* _WHAT IS NEEDED_
Reproduce the records word for word, from the first line to the line containing "Lemma contains_chain12 (sp".

GIVEN INFORMATION START

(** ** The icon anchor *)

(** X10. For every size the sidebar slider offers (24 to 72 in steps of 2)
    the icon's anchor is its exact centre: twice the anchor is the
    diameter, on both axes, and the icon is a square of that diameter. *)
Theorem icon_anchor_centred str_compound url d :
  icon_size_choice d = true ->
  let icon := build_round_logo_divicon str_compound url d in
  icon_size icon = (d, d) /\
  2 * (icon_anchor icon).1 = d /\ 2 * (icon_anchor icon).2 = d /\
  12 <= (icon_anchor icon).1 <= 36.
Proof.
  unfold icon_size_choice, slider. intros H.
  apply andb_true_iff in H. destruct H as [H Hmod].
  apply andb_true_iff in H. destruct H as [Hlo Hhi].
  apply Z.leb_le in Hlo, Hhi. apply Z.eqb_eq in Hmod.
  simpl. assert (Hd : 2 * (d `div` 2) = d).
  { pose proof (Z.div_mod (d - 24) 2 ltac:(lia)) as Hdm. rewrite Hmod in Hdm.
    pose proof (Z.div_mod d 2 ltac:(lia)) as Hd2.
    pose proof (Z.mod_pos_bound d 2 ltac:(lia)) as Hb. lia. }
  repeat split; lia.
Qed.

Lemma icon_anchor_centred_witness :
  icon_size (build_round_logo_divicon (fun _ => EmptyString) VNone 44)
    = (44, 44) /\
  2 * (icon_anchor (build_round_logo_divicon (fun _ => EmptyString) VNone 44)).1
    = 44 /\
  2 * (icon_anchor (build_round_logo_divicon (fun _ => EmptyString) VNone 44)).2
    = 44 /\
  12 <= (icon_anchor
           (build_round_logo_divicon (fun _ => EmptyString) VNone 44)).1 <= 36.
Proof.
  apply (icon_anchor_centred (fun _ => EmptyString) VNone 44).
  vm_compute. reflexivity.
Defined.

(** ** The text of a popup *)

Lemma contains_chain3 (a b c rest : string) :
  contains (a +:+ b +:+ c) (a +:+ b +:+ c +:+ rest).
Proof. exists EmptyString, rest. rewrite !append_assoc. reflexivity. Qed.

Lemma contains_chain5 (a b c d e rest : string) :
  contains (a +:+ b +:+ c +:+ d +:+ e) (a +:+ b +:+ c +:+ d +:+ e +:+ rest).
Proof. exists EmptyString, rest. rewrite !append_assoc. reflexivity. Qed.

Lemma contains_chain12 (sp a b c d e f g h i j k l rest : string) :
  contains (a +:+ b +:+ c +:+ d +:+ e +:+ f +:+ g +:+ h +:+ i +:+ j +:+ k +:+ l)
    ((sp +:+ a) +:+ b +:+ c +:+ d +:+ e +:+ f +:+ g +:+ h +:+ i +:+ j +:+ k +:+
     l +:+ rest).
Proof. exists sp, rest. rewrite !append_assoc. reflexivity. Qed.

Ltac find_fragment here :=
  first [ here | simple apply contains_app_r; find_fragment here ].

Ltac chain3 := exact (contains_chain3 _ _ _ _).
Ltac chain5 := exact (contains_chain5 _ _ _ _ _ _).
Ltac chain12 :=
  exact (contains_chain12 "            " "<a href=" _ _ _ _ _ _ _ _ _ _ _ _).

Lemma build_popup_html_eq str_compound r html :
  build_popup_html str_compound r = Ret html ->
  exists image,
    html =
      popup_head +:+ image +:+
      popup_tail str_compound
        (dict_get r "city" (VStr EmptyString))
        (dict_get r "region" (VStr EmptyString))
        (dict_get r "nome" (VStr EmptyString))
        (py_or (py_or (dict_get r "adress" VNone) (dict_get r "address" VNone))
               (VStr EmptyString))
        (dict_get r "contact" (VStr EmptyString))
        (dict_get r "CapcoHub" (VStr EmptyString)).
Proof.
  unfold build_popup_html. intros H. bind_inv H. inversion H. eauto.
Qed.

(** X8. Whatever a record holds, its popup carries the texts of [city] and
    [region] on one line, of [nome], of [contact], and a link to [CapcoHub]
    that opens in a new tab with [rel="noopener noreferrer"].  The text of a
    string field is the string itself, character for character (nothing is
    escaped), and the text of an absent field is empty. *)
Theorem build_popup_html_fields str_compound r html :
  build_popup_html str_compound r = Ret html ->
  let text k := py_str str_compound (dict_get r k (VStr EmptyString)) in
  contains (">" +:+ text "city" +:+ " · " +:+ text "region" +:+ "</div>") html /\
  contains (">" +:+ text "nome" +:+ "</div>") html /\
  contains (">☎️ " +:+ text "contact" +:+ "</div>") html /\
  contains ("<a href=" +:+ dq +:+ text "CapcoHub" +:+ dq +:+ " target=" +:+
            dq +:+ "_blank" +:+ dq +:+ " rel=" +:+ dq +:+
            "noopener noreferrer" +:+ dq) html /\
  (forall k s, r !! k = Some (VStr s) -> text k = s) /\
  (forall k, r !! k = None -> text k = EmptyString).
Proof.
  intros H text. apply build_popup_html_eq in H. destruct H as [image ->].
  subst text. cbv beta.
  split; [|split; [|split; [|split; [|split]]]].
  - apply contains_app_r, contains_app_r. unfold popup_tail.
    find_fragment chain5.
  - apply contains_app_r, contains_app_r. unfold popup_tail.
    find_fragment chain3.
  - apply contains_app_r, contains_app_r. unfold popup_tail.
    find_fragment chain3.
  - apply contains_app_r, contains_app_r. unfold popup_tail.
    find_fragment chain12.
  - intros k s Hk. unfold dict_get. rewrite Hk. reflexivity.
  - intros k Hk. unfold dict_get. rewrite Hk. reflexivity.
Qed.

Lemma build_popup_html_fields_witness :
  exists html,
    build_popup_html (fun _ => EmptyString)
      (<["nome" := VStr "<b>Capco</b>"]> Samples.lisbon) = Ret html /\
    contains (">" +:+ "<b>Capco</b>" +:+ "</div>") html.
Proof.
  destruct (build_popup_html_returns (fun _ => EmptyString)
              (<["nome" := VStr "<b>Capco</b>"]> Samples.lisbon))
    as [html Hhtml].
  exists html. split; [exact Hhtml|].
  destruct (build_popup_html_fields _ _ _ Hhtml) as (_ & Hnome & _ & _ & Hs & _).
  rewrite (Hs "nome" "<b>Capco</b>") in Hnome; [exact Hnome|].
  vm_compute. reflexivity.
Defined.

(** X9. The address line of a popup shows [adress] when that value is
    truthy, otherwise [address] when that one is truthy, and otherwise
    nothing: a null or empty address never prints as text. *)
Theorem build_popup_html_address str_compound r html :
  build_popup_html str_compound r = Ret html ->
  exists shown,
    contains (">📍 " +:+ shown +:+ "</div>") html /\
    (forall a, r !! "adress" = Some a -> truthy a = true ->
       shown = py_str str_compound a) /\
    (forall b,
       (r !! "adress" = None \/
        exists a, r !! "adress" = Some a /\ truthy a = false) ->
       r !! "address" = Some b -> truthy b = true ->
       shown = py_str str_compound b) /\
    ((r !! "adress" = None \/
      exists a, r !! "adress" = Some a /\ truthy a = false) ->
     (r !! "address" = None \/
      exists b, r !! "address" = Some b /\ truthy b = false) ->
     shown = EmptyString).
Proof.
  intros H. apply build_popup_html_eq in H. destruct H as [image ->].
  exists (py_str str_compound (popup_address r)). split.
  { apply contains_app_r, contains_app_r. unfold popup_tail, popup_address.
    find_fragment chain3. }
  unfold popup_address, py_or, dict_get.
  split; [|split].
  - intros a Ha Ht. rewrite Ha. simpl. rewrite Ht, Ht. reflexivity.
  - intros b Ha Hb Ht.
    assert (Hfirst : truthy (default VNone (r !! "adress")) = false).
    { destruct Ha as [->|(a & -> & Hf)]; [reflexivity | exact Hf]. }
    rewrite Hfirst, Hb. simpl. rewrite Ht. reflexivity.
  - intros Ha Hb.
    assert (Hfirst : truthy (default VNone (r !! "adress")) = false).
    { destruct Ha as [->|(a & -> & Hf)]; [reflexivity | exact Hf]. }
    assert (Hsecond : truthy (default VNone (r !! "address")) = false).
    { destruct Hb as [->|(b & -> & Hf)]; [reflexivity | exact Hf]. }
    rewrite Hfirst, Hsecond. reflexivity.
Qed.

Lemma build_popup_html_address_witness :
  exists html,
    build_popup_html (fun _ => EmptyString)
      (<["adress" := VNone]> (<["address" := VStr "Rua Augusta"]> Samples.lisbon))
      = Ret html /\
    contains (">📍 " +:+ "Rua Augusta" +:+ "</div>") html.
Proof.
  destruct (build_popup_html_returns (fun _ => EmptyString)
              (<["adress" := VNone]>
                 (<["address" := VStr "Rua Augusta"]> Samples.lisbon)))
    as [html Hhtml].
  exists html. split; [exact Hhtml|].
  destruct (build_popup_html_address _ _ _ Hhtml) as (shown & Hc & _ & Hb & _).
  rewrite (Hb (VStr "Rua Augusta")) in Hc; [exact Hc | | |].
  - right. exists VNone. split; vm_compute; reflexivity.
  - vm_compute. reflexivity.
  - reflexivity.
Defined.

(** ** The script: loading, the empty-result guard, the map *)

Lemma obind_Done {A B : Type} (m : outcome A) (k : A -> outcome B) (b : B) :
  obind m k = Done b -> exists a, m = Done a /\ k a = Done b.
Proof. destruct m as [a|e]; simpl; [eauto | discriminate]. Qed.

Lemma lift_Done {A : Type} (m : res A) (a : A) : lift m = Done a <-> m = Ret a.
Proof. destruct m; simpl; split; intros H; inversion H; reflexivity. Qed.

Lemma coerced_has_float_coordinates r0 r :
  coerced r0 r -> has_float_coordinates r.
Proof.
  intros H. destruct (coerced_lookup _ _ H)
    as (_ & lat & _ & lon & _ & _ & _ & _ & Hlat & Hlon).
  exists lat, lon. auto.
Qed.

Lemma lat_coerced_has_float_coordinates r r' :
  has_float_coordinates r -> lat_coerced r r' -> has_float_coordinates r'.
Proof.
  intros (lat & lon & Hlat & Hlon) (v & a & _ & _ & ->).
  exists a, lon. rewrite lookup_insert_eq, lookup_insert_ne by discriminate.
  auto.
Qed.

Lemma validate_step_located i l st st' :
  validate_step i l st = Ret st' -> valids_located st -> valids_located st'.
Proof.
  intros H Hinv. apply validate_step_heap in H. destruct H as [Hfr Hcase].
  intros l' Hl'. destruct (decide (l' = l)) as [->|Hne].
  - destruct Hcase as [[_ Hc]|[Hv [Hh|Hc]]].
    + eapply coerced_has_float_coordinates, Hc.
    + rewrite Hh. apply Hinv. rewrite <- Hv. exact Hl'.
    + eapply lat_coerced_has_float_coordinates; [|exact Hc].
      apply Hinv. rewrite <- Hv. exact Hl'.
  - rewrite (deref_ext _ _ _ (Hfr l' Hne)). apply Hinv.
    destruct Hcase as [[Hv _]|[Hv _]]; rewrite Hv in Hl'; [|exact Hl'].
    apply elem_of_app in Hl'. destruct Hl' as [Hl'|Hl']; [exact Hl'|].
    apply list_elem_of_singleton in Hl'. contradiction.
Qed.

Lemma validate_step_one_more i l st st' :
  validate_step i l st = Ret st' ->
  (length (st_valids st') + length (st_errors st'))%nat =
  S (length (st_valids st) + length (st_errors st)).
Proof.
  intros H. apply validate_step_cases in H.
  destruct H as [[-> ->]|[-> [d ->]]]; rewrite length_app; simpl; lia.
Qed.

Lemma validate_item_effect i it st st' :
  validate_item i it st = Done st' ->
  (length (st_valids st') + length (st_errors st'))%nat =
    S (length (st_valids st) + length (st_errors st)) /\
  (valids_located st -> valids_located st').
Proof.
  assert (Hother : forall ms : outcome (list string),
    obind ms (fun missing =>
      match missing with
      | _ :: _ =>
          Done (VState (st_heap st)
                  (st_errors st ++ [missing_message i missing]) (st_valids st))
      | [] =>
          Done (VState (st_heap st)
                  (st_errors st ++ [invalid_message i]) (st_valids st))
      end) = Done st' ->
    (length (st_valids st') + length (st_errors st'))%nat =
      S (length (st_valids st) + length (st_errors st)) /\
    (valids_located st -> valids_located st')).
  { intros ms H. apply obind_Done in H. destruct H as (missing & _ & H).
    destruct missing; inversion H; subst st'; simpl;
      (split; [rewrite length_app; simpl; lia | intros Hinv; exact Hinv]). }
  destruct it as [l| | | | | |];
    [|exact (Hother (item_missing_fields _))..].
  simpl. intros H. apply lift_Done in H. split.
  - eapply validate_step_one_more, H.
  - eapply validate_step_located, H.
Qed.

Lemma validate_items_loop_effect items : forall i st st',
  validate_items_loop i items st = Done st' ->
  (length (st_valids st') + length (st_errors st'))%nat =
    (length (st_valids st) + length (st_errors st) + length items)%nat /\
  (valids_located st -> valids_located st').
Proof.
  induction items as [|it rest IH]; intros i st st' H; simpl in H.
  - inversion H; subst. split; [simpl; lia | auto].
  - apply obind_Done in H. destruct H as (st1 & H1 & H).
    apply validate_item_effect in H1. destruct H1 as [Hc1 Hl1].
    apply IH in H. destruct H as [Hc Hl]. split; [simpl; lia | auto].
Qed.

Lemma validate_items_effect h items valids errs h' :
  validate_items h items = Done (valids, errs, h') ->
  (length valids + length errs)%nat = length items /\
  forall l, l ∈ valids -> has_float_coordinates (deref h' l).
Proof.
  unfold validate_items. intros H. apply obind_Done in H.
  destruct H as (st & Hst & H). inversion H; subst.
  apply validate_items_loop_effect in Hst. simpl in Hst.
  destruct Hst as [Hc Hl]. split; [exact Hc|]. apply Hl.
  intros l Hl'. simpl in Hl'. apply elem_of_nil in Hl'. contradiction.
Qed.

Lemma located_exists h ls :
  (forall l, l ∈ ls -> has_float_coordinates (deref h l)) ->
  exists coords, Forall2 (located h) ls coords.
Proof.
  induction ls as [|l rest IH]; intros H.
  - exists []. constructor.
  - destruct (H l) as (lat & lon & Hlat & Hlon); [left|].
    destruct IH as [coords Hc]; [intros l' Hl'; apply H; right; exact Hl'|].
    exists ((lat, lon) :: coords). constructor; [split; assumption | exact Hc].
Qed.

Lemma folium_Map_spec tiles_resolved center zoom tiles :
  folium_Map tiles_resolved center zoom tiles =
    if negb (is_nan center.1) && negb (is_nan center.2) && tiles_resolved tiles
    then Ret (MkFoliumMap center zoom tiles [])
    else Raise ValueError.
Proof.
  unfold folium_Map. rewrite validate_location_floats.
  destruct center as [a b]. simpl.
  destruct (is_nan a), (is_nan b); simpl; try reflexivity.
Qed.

GIVEN INFORMATION END

* _YOUR RESPONSE_
(** ** The icon anchor *)

(** X10. For every size the sidebar slider offers (24 to 72 in steps of 2)
    the icon's anchor is its exact centre: twice the anchor is the
    diameter, on both axes, and the icon is a square of that diameter. *)
Theorem icon_anchor_centred str_compound url d :
  icon_size_choice d = true ->
  let icon := build_round_logo_divicon str_compound url d in
  icon_size icon = (d, d) /\
  2 * (icon_anchor icon).1 = d /\ 2 * (icon_anchor icon).2 = d /\
  12 <= (icon_anchor icon).1 <= 36.
Proof.
  unfold icon_size_choice, slider. intros H.
  apply andb_true_iff in H. destruct H as [H Hmod].
  apply andb_true_iff in H. destruct H as [Hlo Hhi].
  apply Z.leb_le in Hlo, Hhi. apply Z.eqb_eq in Hmod.
  simpl. assert (Hd : 2 * (d `div` 2) = d).
  { pose proof (Z.div_mod (d - 24) 2 ltac:(lia)) as Hdm. rewrite Hmod in Hdm.
    pose proof (Z.div_mod d 2 ltac:(lia)) as Hd2.
    pose proof (Z.mod_pos_bound d 2 ltac:(lia)) as Hb. lia. }
  repeat split; lia.
Qed.

Lemma icon_anchor_centred_witness :
  icon_size (build_round_logo_divicon (fun _ => EmptyString) VNone 44)
    = (44, 44) /\
  2 * (icon_anchor (build_round_logo_divicon (fun _ => EmptyString) VNone 44)).1
    = 44 /\
  2 * (icon_anchor (build_round_logo_divicon (fun _ => EmptyString) VNone 44)).2
    = 44 /\
  12 <= (icon_anchor
           (build_round_logo_divicon (fun _ => EmptyString) VNone 44)).1 <= 36.
Proof.
  apply (icon_anchor_centred (fun _ => EmptyString) VNone 44).
  vm_compute. reflexivity.
Defined.

(** ** The text of a popup *)

Lemma contains_chain3 (a b c rest : string) :
  contains (a +:+ b +:+ c) (a +:+ b +:+ c +:+ rest).
Proof. exists EmptyString, rest. rewrite !append_assoc. reflexivity. Qed.

Lemma contains_chain5 (a b c d e rest : string) :
  contains (a +:+ b +:+ c +:+ d +:+ e) (a +:+ b +:+ c +:+ d +:+ e +:+ rest).
Proof. exists EmptyString, rest. rewrite !append_assoc. reflexivity. Qed.

Lemma contains_chain12 (sp a b c d e f g h i j k l rest : string) :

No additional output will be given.